YOUR OBJECTIVE. Return, word for word, only the lines of the data below that lie between the line with "#[export] Instance kind_of_proper" and the line with "(** * Messages", those two lines included.

EXTRACTED DATA.
(* ===== verification/XmlRows.v ===== *)
(** * The rows of a document

    [rows] gives the rows of a document by recursion; [structure_document] says that
    structure_lexed_items, which has no recursion and no stack, finds them. *)

From Stdlib Require Import ZArith Lia Ascii.
From stdpp Require Import prelude numbers strings gmap list.
From S2P Require Import Prelude CString CfgiFile30 XmlLex XmlDoc XmlItems XmlStruct.

Local Open Scope Z_scope.

Module XmlRows.
Import CfgiFile30 XmlLex XmlDoc XmlItems XmlStruct.

(** ** The numbering of a document *)

(** The number of sections. *)
Fixpoint nsec (c : content) : nat :=
  match c with Field _ _ => 0 | Sect _ b => S (sum_list_with nsec b) end.
Abbreviation nsecs := (sum_list_with nsec).

(** [f] at every content of a list, with the index of its first item and the number of the
    row that its first section would have. *)
Definition over {A} (f : content → nat → nat → list A) : list content → nat → nat → list A :=
  fix go l o m := match l with
                  | [] => []
                  | c :: l => f c o m ++ go l (o + length (items c))%nat (m + nsec c)%nat
                  end.

Definition field_offs (c : content) (o _ : nat) : list Z := match c with Field _ _ => [Z.of_nat o] | Sect _ _ => [] end.
Definition child_rows (c : content) (_ m : nat) : list Z := match c with Field _ _ => [] | Sect _ _ => [- Z.of_nat m] end.

Definition row_of (o m : nat) (body : list content) : list Z :=
  Z.of_nat o :: over field_offs body (S o) (S m) ++ over child_rows body (S o) (S m).

Fixpoint rows (c : content) (o m : nat) : list (list Z) :=
  match c with
  | Field _ _ => []
  | Sect _ b => row_of o m b :: over rows b (S o) (S m)
  end.

(** What the walks of the code find, in its order: where sections start and end, their
    parents, and which entry belongs to which row. *)
Fixpoint starts (c : content) (o m : nat) : list nat :=
  match c with Field _ _ => [] | Sect _ b => o :: over starts b (S o) (S m) end.
Fixpoint ends (c : content) (o m : nat) : list nat :=
  match c with Field _ _ => [] | Sect _ b => (S o + length (items_of_list b))%nat :: over ends b (S o) (S m) end.
Fixpoint parents (k : nat) (c : content) (o m : nat) : list (option nat) :=
  match c with Field _ _ => [] | Sect _ b => Some k :: over (parents m) b (S o) (S m) end.
Fixpoint fields_in (k : nat) (c : content) (o m : nat) : list (nat * Z) :=
  match c with Field _ _ => [(k, Z.of_nat o)] | Sect _ b => over (fields_in m) b (S o) (S m) end.
Fixpoint children_in (k : nat) (c : content) (o m : nat) : list (nat * Z) :=
  match c with Field _ _ => [] | Sect _ b => (k, - Z.of_nat m) :: over (children_in m) b (S o) (S m) end.

(** The entries that belong to row [k]. *)
Definition bucket (k : nat) (ops : list (nat * Z)) : list Z := snd <$> filter (λ p, p.1 = k) ops.

Lemma bucket_app k a b : bucket k (a ++ b) = bucket k a ++ bucket k b.
Proof. unfold bucket. by rewrite filter_app, fmap_app. Qed.

Lemma bucket_cons k j z ops : bucket k ((j, z) :: ops) = if decide (j = k) then z :: bucket k ops else bucket k ops.
Proof. unfold bucket. rewrite filter_cons. by destruct (decide (j = k)) as [->|]; rewrite ?decide_True, ?decide_False by done. Qed.

Lemma over_cons {A} (f : content → nat → nat → list A) c l o m :
  over f (c :: l) o m = f c o m ++ over f l (o + length (items c)) (m + nsec c).
Proof. done. Qed.

Lemma over_length {A} (f : content → nat → nat → list A) l o m :
  (∀ c o m, c ∈ l → length (f c o m) = nsec c) → length (over f l o m) = nsecs l.
Proof.
  revert o m. induction l as [|c l IH]; intros o m H; [done|]. cbn. rewrite length_app, H by by left. f_equal.
  apply IH. intros c' o' m' Hc. apply H. by right.
Qed.

(** The keys of the entries of [c]: its parent and the rows of [c]. *)
Definition keys_ok (k m n : nat) (ops : list (nat * Z)) : Prop := Forall (λ p, p.1 = k ∨ (m ≤ p.1 < m + n)%nat) ops.

Lemma keys_mono k m n m' n' ops : keys_ok k m n ops → (m' ≤ m)%nat → (m + n ≤ m' + n')%nat → keys_ok k m' n' ops.
Proof. intros H H1 H2. eapply Forall_impl; [done|]. cbn. intros p [?|?]; [by left|right; lia]. Qed.

Lemma keys_over (f : content → nat → nat → list (nat * Z)) k l o m :
  (∀ c o m, c ∈ l → keys_ok k m (nsec c) (f c o m)) → keys_ok k m (nsecs l) (over f l o m).
Proof.
  revert o m. induction l as [|c l IH]; intros o m H; [by constructor|]. cbn. apply Forall_app_2.
  - eapply keys_mono; [apply H; by left|lia|lia].
  - eapply keys_mono; [apply IH; intros c' o' m' Hc; apply H; by right|lia|lia].
Qed.

Lemma keys_inner k m n ops : keys_ok m (S m) n ops → keys_ok k m (S n) ops.
Proof. intros H. eapply Forall_impl; [done|]. cbn. intros p [?|?]; right; lia. Qed.

Lemma keys_fields k c o m : keys_ok k m (nsec c) (fields_in k c o m).
Proof.
  revert k o m. induction c as [tag data|tag b IH] using content_induction; intros k o m; cbn; [constructor; [by left|constructor]|].
  apply keys_inner, keys_over. intros c' o' m' Hc. rewrite Forall_forall in IH. by apply IH.
Qed.

Lemma keys_children k c o m : keys_ok k m (nsec c) (children_in k c o m).
Proof.
  revert k o m. induction c as [tag data|tag b IH] using content_induction; intros k o m; cbn; [constructor|].
  constructor; [by left|]. apply keys_inner, keys_over. intros c' o' m' Hc. rewrite Forall_forall in IH. by apply IH.
Qed.

Lemma bucket_none j k m n ops : keys_ok k m n ops → j ≠ k → ¬ (m ≤ j < m + n)%nat → bucket j ops = [].
Proof.
  intros H Hk Hj. induction H as [|[i z] ops Hi _ IH]; [done|]. rewrite bucket_cons, decide_False; [done|]. cbn in Hi. lia.
Qed.

(** The entries of a section's own row. *)
Lemma bucket_fields k l o m : (k < m)%nat → bucket k (over (fields_in k) l o m) = over field_offs l o m.
Proof.
  revert o m. induction l as [|c l IH]; intros o m Hk; [done|]. rewrite !over_cons, bucket_app, IH by lia. f_equal.
  destruct c as [tag data|tag b]; cbn [fields_in children_in field_offs child_rows]; [by rewrite bucket_cons, decide_True|]. eapply bucket_none; [apply keys_over; intros; apply keys_fields|lia|lia].
Qed.

Lemma bucket_children k l o m : (k < m)%nat → bucket k (over (children_in k) l o m) = over child_rows l o m.
Proof.
  revert o m. induction l as [|c l IH]; intros o m Hk; [done|]. rewrite !over_cons, bucket_app, IH by lia. f_equal.
  destruct c as [tag data|tag b]; cbn [fields_in children_in field_offs child_rows]; [done|]. rewrite bucket_cons, decide_True by done. f_equal.
  eapply bucket_none; [apply keys_over; intros; apply keys_children|lia|lia].
Qed.

Lemma length_starts c o m : length (starts c o m) = nsec c.
Proof.
  revert o m. induction c as [tag data|tag b IH] using content_induction; intros o m; cbn; [done|]. f_equal. apply over_length.
  intros c' o' m' Hc. rewrite Forall_forall in IH. by apply IH.
Qed.

Lemma length_rows c o m : length (rows c o m) = nsec c.
Proof.
  revert o m. induction c as [tag data|tag b IH] using content_induction; intros o m; cbn; [done|]. f_equal. apply over_length.
  intros c' o' m' Hc. rewrite Forall_forall in IH. by apply IH.
Qed.

Lemma zip_with_seq_ext {A B} (f g : A → nat → B) l m n :
  (∀ x j, (m ≤ j < m + n)%nat → f x j = g x j) → zip_with f l (seq m n) = zip_with g l (seq m n).
Proof.
  revert l m. induction n as [|n IH]; intros [|x l] m H; try done. cbn. f_equal; [apply H; lia|]. apply IH. intros y j Hj. apply H. lia.
Qed.

(** The rows are the buckets of the entries. *)
Definition bucket_row (f c : list (nat * Z)) (s j : nat) : list Z := Z.of_nat s :: bucket j f ++ bucket j c.

Lemma rows_buckets_list k l o m : (k < m)%nat →
  (∀ c o m, c ∈ l → (k < m)%nat → rows c o m = zip_with (bucket_row (fields_in k c o m) (children_in k c o m)) (starts c o m) (seq m (nsec c))) →
  over rows l o m = zip_with (bucket_row (over (fields_in k) l o m) (over (children_in k) l o m)) (over starts l o m) (seq m (nsecs l)).
Proof.
  revert o m. induction l as [|c l IH]; intros o m Hk H; [done|]. rewrite !over_cons. cbn [sum_list_with].
  rewrite seq_app, zip_with_app by (by rewrite length_starts, length_seq). rewrite (H c) by (done || by left).
  rewrite (IH (o + length (items c))%nat (m + nsec c)%nat) by (lia || (intros c' o' m' Hc; apply H; by right)).
  assert (∀ a b j, bucket j (a ++ b) = bucket j a ++ bucket j b) as Ha by (intros; apply bucket_app).
  assert (∀ j, (m ≤ j < m + nsec c)%nat → bucket j (over (fields_in k) l (o + length (items c)) (m + nsec c)) = [] ∧
    bucket j (over (children_in k) l (o + length (items c)) (m + nsec c)) = []) as H1.
  { intros j Hj. split; (eapply bucket_none; [apply keys_over; intros; apply keys_fields || apply keys_children|lia|lia]). }
  assert (∀ j, (m + nsec c ≤ j)%nat → bucket j (fields_in k c o m) = [] ∧ bucket j (children_in k c o m) = []) as H2.
  { intros j Hj. split; (eapply bucket_none; [apply keys_fields || apply keys_children|lia|lia]). }
  f_equal; apply zip_with_seq_ext; intros s j Hj; unfold bucket_row; rewrite !bucket_app.
  - destruct (H1 j) as [-> ->]; [lia|]. by rewrite !app_nil_r.
  - destruct (H2 j) as [-> ->]; [lia|]. done.
Qed.

Lemma rows_buckets k c o m : (k < m)%nat →
  rows c o m = zip_with (bucket_row (fields_in k c o m) (children_in k c o m)) (starts c o m) (seq m (nsec c)).
Proof.
  revert k o m. induction c as [tag data|tag b IH] using content_induction; intros k o m Hk; [done|]. rewrite Forall_forall in IH.
  cbn [rows fields_in children_in starts nsec seq zip_with]. f_equal.
  - unfold row_of, bucket_row. f_equal. rewrite bucket_cons, decide_False by lia. by rewrite bucket_fields, bucket_children by lia.
  - rewrite (rows_buckets_list m b (S o) (S m)) by (lia || (intros c o' m' Hc Hm; by apply IH)).
    apply zip_with_seq_ext. intros s j Hj. unfold bucket_row. by rewrite (bucket_cons j k), decide_False by lia.
Qed.

(** ** The walks *)

(** Tags that are what they are used for. *)
Fixpoint tags_ok (c : content) : bool :=
  match c with
  | Field tag _ => isa_known_tag tag && negb (isa_sectional_item tag)
  | Sect tag b => isa_sectional_item tag && forallb tags_ok b
  end.

Lemma walk_app {T} (f : ptr → nat → T → R T) a b i s :
  walk f (a ++ b) i s = let* s := walk f a i s in walk f b (i + length a)%nat s.
Proof.
  revert i s. induction a as [|t a IH]; intros i s; cbn [walk app length]; [by rewrite Nat.add_0_r|].
  rewrite bind_assoc. destruct (f t i s) as [[rc|s']|]; [done| |done]. cbn [bindR]. rewrite IH. f_equal.
  by replace (i + 1 + length a)%nat with (i + S (length a))%nat by lia.
Qed.

Lemma set_at_app {A} (a : list A) x y r : set_at (a ++ x :: r) (length a) y = ret (a ++ y :: r).
Proof.
  unfold set_at. rewrite bool_decide_true by (rewrite length_app; cbn; lia). by rewrite insert_app_r_alt, Nat.sub_diag by lia.
Qed.

(** Section [k] is the innermost one that is open. *)
Definition open_at (E : list nat) (k : nat) : Prop := E !! k = Some 0%nat ∧ Forall (λ e, e ≠ 0%nat) (drop (S k) E).

Lemma open_at_app E k a : open_at E k → Forall (λ e, e ≠ 0%nat) a → open_at (E ++ a) k.
Proof.
  intros [H1 H2] Ha. pose proof (lookup_lt_Some _ _ _ H1). split; [by rewrite lookup_app_l|].
  rewrite drop_app_le by lia. by apply Forall_app_2.
Qed.

Lemma open_at_new E a : Forall (λ e, e ≠ 0%nat) a → open_at (E ++ 0%nat :: a) (length E).
Proof.
  intros Ha. split; [by rewrite lookup_app_r, Nat.sub_diag by lia|].
  rewrite drop_app_ge by lia. by replace (S (length E) - length E)%nat with 1%nat by lia.
Qed.

Lemma open_section_spec E k r : open_at E k → open_section (E ++ r) (length E) = ret k.
Proof.
  intros [H1 H2]. unfold open_section. pose proof (lookup_lt_Some _ _ _ H1) as Hk.
  assert (∀ j, (k ≤ j < length E)%nat → find_open (E ++ r) j = Some k) as H.
  { induction j as [|j IH]; intros Hj; cbn [find_open]; rewrite lookup_app_l by lia.
    - assert (k = 0%nat) as -> by lia. by rewrite H1.
    - destruct (decide (k = S j)) as [->|Hne]; [by rewrite H1|].
      destruct (lookup_lt_is_Some_2 E (S j)) as [e He]; [lia|]. rewrite He.
      assert (e ≠ 0%nat) as He0.
      { rewrite Forall_lookup in H2. apply (H2 (j - k)%nat). rewrite lookup_drop. by replace (S k + (j - k))%nat with (S j) by lia. }
      destruct e; [done|]. apply IH. lia. }
  destruct (length E) as [|n] eqn:El; [lia|]. by rewrite H by lia.
Qed.

(** How many entries each of the rows has. *)
Definition sizes (n : nat) (ops : list (nat * Z)) : list nat := (λ j, length (bucket j ops)) <$> seq 0 n.
(* ===== verification/XmlSame.v ===== *)
(** * Items that have the same texts

    An item is a pointer into the block of the lexer, and what follows its text there is
    irrelevant as long as the text is not empty: the functions on items give the same
    results on the bare texts. *)

From Stdlib Require Import ZArith Lia Ascii.
From stdpp Require Import prelude numbers strings gmap list.
From S2P Require Import Prelude CString Argv CfgiFile30 XmlLex XmlItems XmlStruct XmlParse.

Local Open Scope Z_scope.

Module XmlSame.
Import CfgiFile30 XmlLex XmlItems XmlStruct XmlParse.

Definition same_text (p q : ptr) : Prop := c_text p = c_text q.
Definition same (p q : ptr) : Prop := same_text p q ∧ c_text p ≠ [].

#[export] Instance same_text_equiv : Equivalence same_text.
Proof. unfold same_text. split; [done|by intros ??|intros ???; congruence]. Qed.

Lemma c_text_cons c p : c_text (c :: p) = if ascii_eqb c NUL then [] else c :: c_text p.
Proof. unfold c_text, cut. cbn. destruct (ascii_eqb c NUL); [done|]. cbn. by destruct (span _ p) as [a [|]]. Qed.

Lemma first_text p : first p = default NUL (head (c_text p)).
Proof.
  destruct p as [|c p]; [done|]. rewrite c_text_cons. unfold first. cbn. destruct (ascii_eqb c NUL) eqn:E; [|done].
  by apply ascii_eqb_eq in E.
Qed.

Lemma next_text p : c_text p ≠ [] → c_text (next p) = tail (c_text p).
Proof. destruct p as [|c p]; [done|]. rewrite c_text_cons. by destruct (ascii_eqb c NUL). Qed.

#[export] Instance first_proper : Proper (same_text ==> eq) first.
Proof. intros p q H. by rewrite !first_text, H. Qed.
#[export] Instance letter_proper : Proper (same_text ==> eq) letter.
Proof. intros p q H. unfold letter. by rewrite H. Qed.
#[export] Instance nocase_proper : Proper (same_text ==> same_text ==> eq) nocase.
Proof. intros p q H p' q' H'. unfold nocase. by rewrite H, H'. Qed.
#[export] Instance named_proper : Proper (same_text ==> eq ==> eq) named.
Proof. intros p q H ? n ->. unfold named. by rewrite H. Qed.
#[export] Instance is_data_proper : Proper (same_text ==> eq) is_data.
Proof. intros p q H. unfold is_data. by rewrite H. Qed.
#[export] Instance is_closing_proper : Proper (same_text ==> eq) is_closing.
Proof. intros p q H. unfold is_closing. by rewrite H. Qed.
Ltac tag_proper f :=
  let p := fresh in let q := fresh in let H := fresh in intros p q H; unfold f;
  rewrite (letter_proper p q H), !(λ n, named_proper p q H n n eq_refl); reflexivity.
#[export] Instance isa_known_tag_proper : Proper (same_text ==> eq) isa_known_tag.
Proof. tag_proper isa_known_tag. Qed.
#[export] Instance isa_sectional_item_proper : Proper (same_text ==> eq) isa_sectional_item.
Proof. tag_proper isa_sectional_item. Qed.
#[export] Instance isa_singleton_proper : Proper (same_text ==> eq) isa_singleton.
Proof. tag_proper isa_singleton. Qed.

Lemma same_next p q : same p q → same_text (next p) (next q).
Proof. intros [H Hp]. unfold same_text. rewrite !next_text by (done || by rewrite <-H). by rewrite H. Qed.

#[export] Instance kind_of_proper : Proper (same ==> eq) kind_of.
Proof. intros p q H. pose proof (same_next p q H) as Hn. destruct H as [H _]. unfold kind_of.
  by rewrite (is_data_proper p q H), (is_closing_proper p q H), (isa_sectional_item_proper p q H), (isa_sectional_item_proper _ _ Hn). Qed.
(* ===== verification/RmRecv.v ===== *)
(** * Messages to the resource manager (scd_base_rm_recv.c, utils.c)

    The handler of the messages tagged ORCM_RML_TAG_RM: state changes of nodes, reports of
    daemons that a step is over, and power settings passed on to the head of a job; the
    two functions that update the nodes, and the search for the nodes below a
    controller.  A topology is an object of its own, known by reference; unpacking and
    comparing one goes through the hwloc library. *)

From Stdlib Require Import ZArith Lia Ascii.
From stdpp Require Import prelude numbers strings gmap list.
From S2P Require Import Prelude PointerArray CString Argv Dss Names Attr Alloc Scd ScdFifo.

Local Open Scope Z_scope.

Module RmRecv.
Import Dss Names Attr Alloc Scd ScdFifo.

Definition ORCM_NODESTATE_UPDATE_COMMAND : Z := 3.
Definition ORCM_STEPD_COMPLETE_COMMAND : Z := 7.
Definition ORCM_SET_POWER_COMMAND : Z := 9.
Definition ORCM_GET_POWER_COMMAND : Z := 10.
Definition ORCM_RML_TAG_PWRMGMT_BASE : Z := 9.

(** ** The controllers of the cluster *)

Record orcm_rack_t := mk_rack { rack_controller : orcm_node_t; rack_nodes : list orcm_node_t }.
Record orcm_row_t := mk_row { row_controller : orcm_node_t; racks : list orcm_rack_t }.
Record orcm_cluster_t := mk_cluster { cluster_controller : orcm_node_t; rows : list orcm_row_t }.

(** The names the loops append for a rack and for a row, their controllers first. *)
Definition rack_targets (k : orcm_rack_t) : list opal_process_name_t :=
  daemon (rack_controller k) :: (daemon <$> rack_nodes k).
Definition row_targets (w : orcm_row_t) : list opal_process_name_t :=
  daemon (row_controller w) :: concat (rack_targets <$> racks w).

(** The search of a row's racks, of a cluster's rows and of the clusters; [None] goes on
    with the search. *)
Fixpoint find_rack (l : list orcm_rack_t) (root : opal_process_name_t) : option (list opal_process_name_t) :=
  match l with
  | [] => None
  | k :: rest =>
    if same_proc (daemon (rack_controller k)) root then Some (daemon <$> rack_nodes k) else find_rack rest root
  end.

Fixpoint find_row (l : list orcm_row_t) (root : opal_process_name_t) : option (list opal_process_name_t) :=
  match l with
  | [] => None
  | w :: rest =>
    if same_proc (daemon (row_controller w)) root then Some (concat (rack_targets <$> racks w))
    else match find_rack (racks w) root with
         | Some t => Some t
         | None => find_row rest root
         end
  end.

Fixpoint orcm_util_get_dependents (clusters : list orcm_cluster_t) (targets : list opal_process_name_t)
    (root : opal_process_name_t) : list opal_process_name_t * Z :=
  match clusters with
  | [] => (targets, ORCM_ERR_NOT_FOUND)
  | c :: rest =>
    if same_proc (daemon (cluster_controller c)) root
    then (targets ++ concat (row_targets <$> rows c), ORCM_SUCCESS)
    else match find_row (rows c) root with
         | Some t => (targets ++ t, ORCM_SUCCESS)
         | None => orcm_util_get_dependents rest targets root
         end
  end.

(** ** Updating nodes *)

Definition set_node_state (v : Z) (n : orcm_node_t) : orcm_node_t :=
  mk_node (node_name n) (daemon n) v (scd_state n) (node_topology n).
Definition set_topology (v : option nat) (n : orcm_node_t) : orcm_node_t :=
  mk_node (node_name n) (daemon n) (node_state n) (scd_state n) v.

(** The assignments to one node: [newstate] is stored, [state] was asked for. *)
Definition update_node (state newstate : Z) (topo : option nat) (n : orcm_node_t) : orcm_node_t :=
  let n := set_node_state newstate n in
  let n := if state =? ORCM_NODE_STATE_UP then set_topology topo n else n in
  if (state =? ORCM_NODE_STATE_UP) &&
     ((scd_state n =? ORCM_SCD_NODE_STATE_UNDEF) || (scd_state n =? ORCM_SCD_NODE_STATE_UNKNOWN))
  then set_scd_state ORCM_SCD_NODE_STATE_UNALLOC n else n.

(** The inner loops: the first node that matches is updated, and ends the loop. *)
Fixpoint update_first (P : orcm_node_t → bool) (f : orcm_node_t → orcm_node_t) (refs : list nat)
    (heap : gmap nat orcm_node_t) : option (gmap nat orcm_node_t * bool) :=
  match refs with
  | [] => Some (heap, false)
  | r :: rest =>
    n ← heap !! r;
    if P n then Some (<[r := f n]> heap, true) else update_first P f rest heap
  end.

(** The outer loops, over the tests the names make. *)
Fixpoint update_each (Ps : list (orcm_node_t → bool)) (f : orcm_node_t → orcm_node_t) (refs : list nat)
    (heap : gmap nat orcm_node_t) (found : bool) : option (gmap nat orcm_node_t * bool) :=
  match Ps with
  | [] => Some (heap, found)
  | P :: rest =>
    '(heap, hit) ← update_first P f refs heap;
    update_each rest f refs heap (found || hit)
  end.

Definition update_nodestate_byproc (state : Z) (nodelist : list opal_process_name_t) (topo : option nat)
    (st : orcm_scd_base_t) : option (orcm_scd_base_t * Z) :=
  refs ← items (nodes st);
  '(heap, found) ← update_each ((λ name n, same_proc (daemon n) name) <$> nodelist)
                     (update_node state state topo) refs (node_heap st) false;
  Some (set_node_heap heap st, if found : bool then ORCM_SUCCESS else ORCM_ERR_NOT_FOUND).

(** [opal_dss.unpack] and [opal_dss.compare] at OPAL_HWLOC_TOPO. *)
Class Hwloc := {
  topo_unpack : opal_buffer_t → option (opal_buffer_t * (Z + topology));
  topo_equal : topology → topology → bool;
}.

Section recv.
Context `{FloatText} `{NodeRegex} `{Rml} `{Hwloc}.

Definition update_nodestate_byname (state : Z) (regexp : option cstring) (topo : option nat)
    (st : orcm_scd_base_t) : option (orcm_scd_base_t * Z) :=
  let newstate := if state =? ORCM_NODE_STATE_RESUME then ORCM_NODE_STATE_UP else state in
  '(rc, nodenames) ← regex_extract regexp;
  if negb (rc =? ORCM_SUCCESS) then Some (st, rc) else
  refs ← items (nodes st);
  '(heap, found) ← update_each ((λ name n, bool_decide (node_name n = name)) <$> nodenames)
                     (update_node state newstate topo) refs (node_heap st) false;
  Some (set_node_heap heap st, if found : bool then ORCM_SUCCESS else ORCM_ERR_NOT_FOUND).

(** ** The handler *)

(** One value from the buffer, or the end of the handler. *)
Definition unpacked {A B} (m : M A) (b : opal_buffer_t) (st : B) (k : opal_buffer_t → A → option B) : option B :=
  match m b with
  | None => None
  | Some (_, inl _) => Some st
  | Some (b, inr a) => k b a
  end.

(** The topology received: kept when it is new; destroyed when the scheduler has an equal
    one, the node keeping the reference to it either way. *)
Fixpoint matches_topology (c : topology) (refs : list nat) (heap : gmap nat topology) : option bool :=
  match refs with
  | [] => Some false
  | t :: rest =>
    d ← heap !! t;
    if topo_equal c d then Some true else matches_topology c rest heap
  end.

Definition receive_topology (c : topology) (st : orcm_scd_base_t) : option (nat * orcm_scd_base_t) :=
  let topo := fresh (dom (topo_heap st)) in
  refs ← items (topologies st);
  found ← matches_topology c refs (topo_heap st);
  if found : bool then Some (topo, st) else
  '(arr, _) ← PA.opal_pointer_array_add true (topologies st) (Some topo);
  Some (topo, set_topologies arr (set_topo_heap (<[topo := c]> (topo_heap st)) st)).

Definition node_up (buffer : opal_buffer_t) (st : orcm_scd_base_t) : option orcm_scd_base_t :=
  unpacked (unpack1 t_name) buffer st (λ buffer node,
  unpacked (unpack1 t_bool) buffer st (λ buffer have_hwloc_topo,
  if have_hwloc_topo : bool then
    unpacked topo_unpack buffer st (λ _ c,
    '(topo, st) ← receive_topology c st;
    fst <$> update_nodestate_byproc ORCM_NODE_STATE_UP [node] (Some topo) st)
  else fst <$> update_nodestate_byproc ORCM_NODE_STATE_UP [node] None st)).

Definition node_down (clusters : list orcm_cluster_t) (buffer : opal_buffer_t) (st : orcm_scd_base_t)
    : option orcm_scd_base_t :=
  unpacked (unpack1 t_name) buffer st (λ _ node,
  let nodelist := (orcm_util_get_dependents clusters [] node).1 in
  let nodelist := match nodelist with [] => [node] | _ => nodelist end in
  fst <$> update_nodestate_byproc ORCM_NODE_STATE_DOWN nodelist None st).

(** DRAIN and RESUME, which answer the sender with the code of the update. *)
Definition node_by_name (state : Z) (sender : opal_process_name_t) (buffer : opal_buffer_t) (st : orcm_scd_base_t)
    : option orcm_scd_base_t :=
  unpacked (unpack1 t_string) buffer st (λ _ regexp,
  '(st, result) ← update_nodestate_byname state regexp None st;
  match opal_dss_pack t_int [result] (mk_buf false [] 0 0) with
  | None => None
  | Some (_, inl _) => Some st
  | Some (ans, inr _) => Some (send_buffer_nb sender ORCM_RML_TAG_RM ans st).1
  end).

(** The search of the trackers: the one of the allocation counts one more daemon, and is
    removed when all of its nodes have reported, with the session terminated. *)
Fixpoint check_in (alloc : orcm_alloc_t) (l : list orcm_alloc_tracker_t)
    : option (list orcm_alloc_tracker_t * bool) :=
  match l with
  | [] => Some ([], false)
  | trk :: rest =>
    if trk_alloc_id trk =? alloc_id alloc then
      n ← ck_int (count_checked_in trk + 1);
      if n =? min_nodes alloc then Some (rest, true) else Some (mk_tracker (trk_alloc_id trk) n :: rest, false)
    else
      '(rest, over) ← check_in alloc rest;
      Some (trk :: rest, over)
  end.

Definition stepd_complete (buffer : opal_buffer_t) (st : orcm_scd_base_t) : option orcm_scd_base_t :=
  unpacked (unpack1 t_alloc) buffer st (λ _ alloc,
  '(trackers, over) ← check_in alloc (tracking st);
  if over : bool then
    let (r, st) := new_session (mk_session (uwrap 32 (alloc_id alloc)) (Some alloc)) st in
    Some (set_tracking trackers (orcm_scd_base_activate_session_state r ORCM_SESSION_STATE_TERMINATED st))
  else Some (set_tracking trackers st)).

Definition set_power (command : Z) (buffer : opal_buffer_t) (st : orcm_scd_base_t) : option orcm_scd_base_t :=
  unpacked (unpack1 t_alloc) buffer st (λ _ alloc,
  buf ← pack_command command alloc;
  match buf with
  | inl _ => Some st
  | inr ans => Some (send_buffer_nb (hnp alloc) ORCM_RML_TAG_PWRMGMT_BASE ans st).1
  end).

Definition orcm_scd_base_rm_recv (clusters : list orcm_cluster_t) (sender : opal_process_name_t)
    (buffer : opal_buffer_t) (st : orcm_scd_base_t) : option orcm_scd_base_t :=
  unpacked (unpack1 t_uint8) buffer st (λ buffer command,
  if command =? ORCM_NODESTATE_UPDATE_COMMAND then
    unpacked (unpack1 t_int8) buffer st (λ buffer state,
    if state =? ORCM_NODE_STATE_UP then node_up buffer st
    else if state =? ORCM_NODE_STATE_DOWN then node_down clusters buffer st
    else if state =? ORCM_NODE_STATE_DRAIN then node_by_name state sender buffer st
    else if state =? ORCM_NODE_STATE_RESUME then node_by_name state sender buffer st
    else Some st)
  else if command =? ORCM_STEPD_COMPLETE_COMMAND then stepd_complete buffer st
  else if command =? ORCM_SET_POWER_COMMAND then set_power command buffer st
  else Some st).

End recv.
End RmRecv.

RESULT OF THIS EXERCISE.
#[export] Instance kind_of_proper : Proper (same ==> eq) kind_of.
Proof. intros p q H. pose proof (same_next p q H) as Hn. destruct H as [H _]. unfold kind_of.
  by rewrite (is_data_proper p q H), (is_closing_proper p q H), (isa_sectional_item_proper p q H), (isa_sectional_item_proper _ _ Hn). Qed.
(* ===== verification/RmRecv.v ===== *)
(** * Messages to the resource manager (scd_base_rm_recv.c, utils.c)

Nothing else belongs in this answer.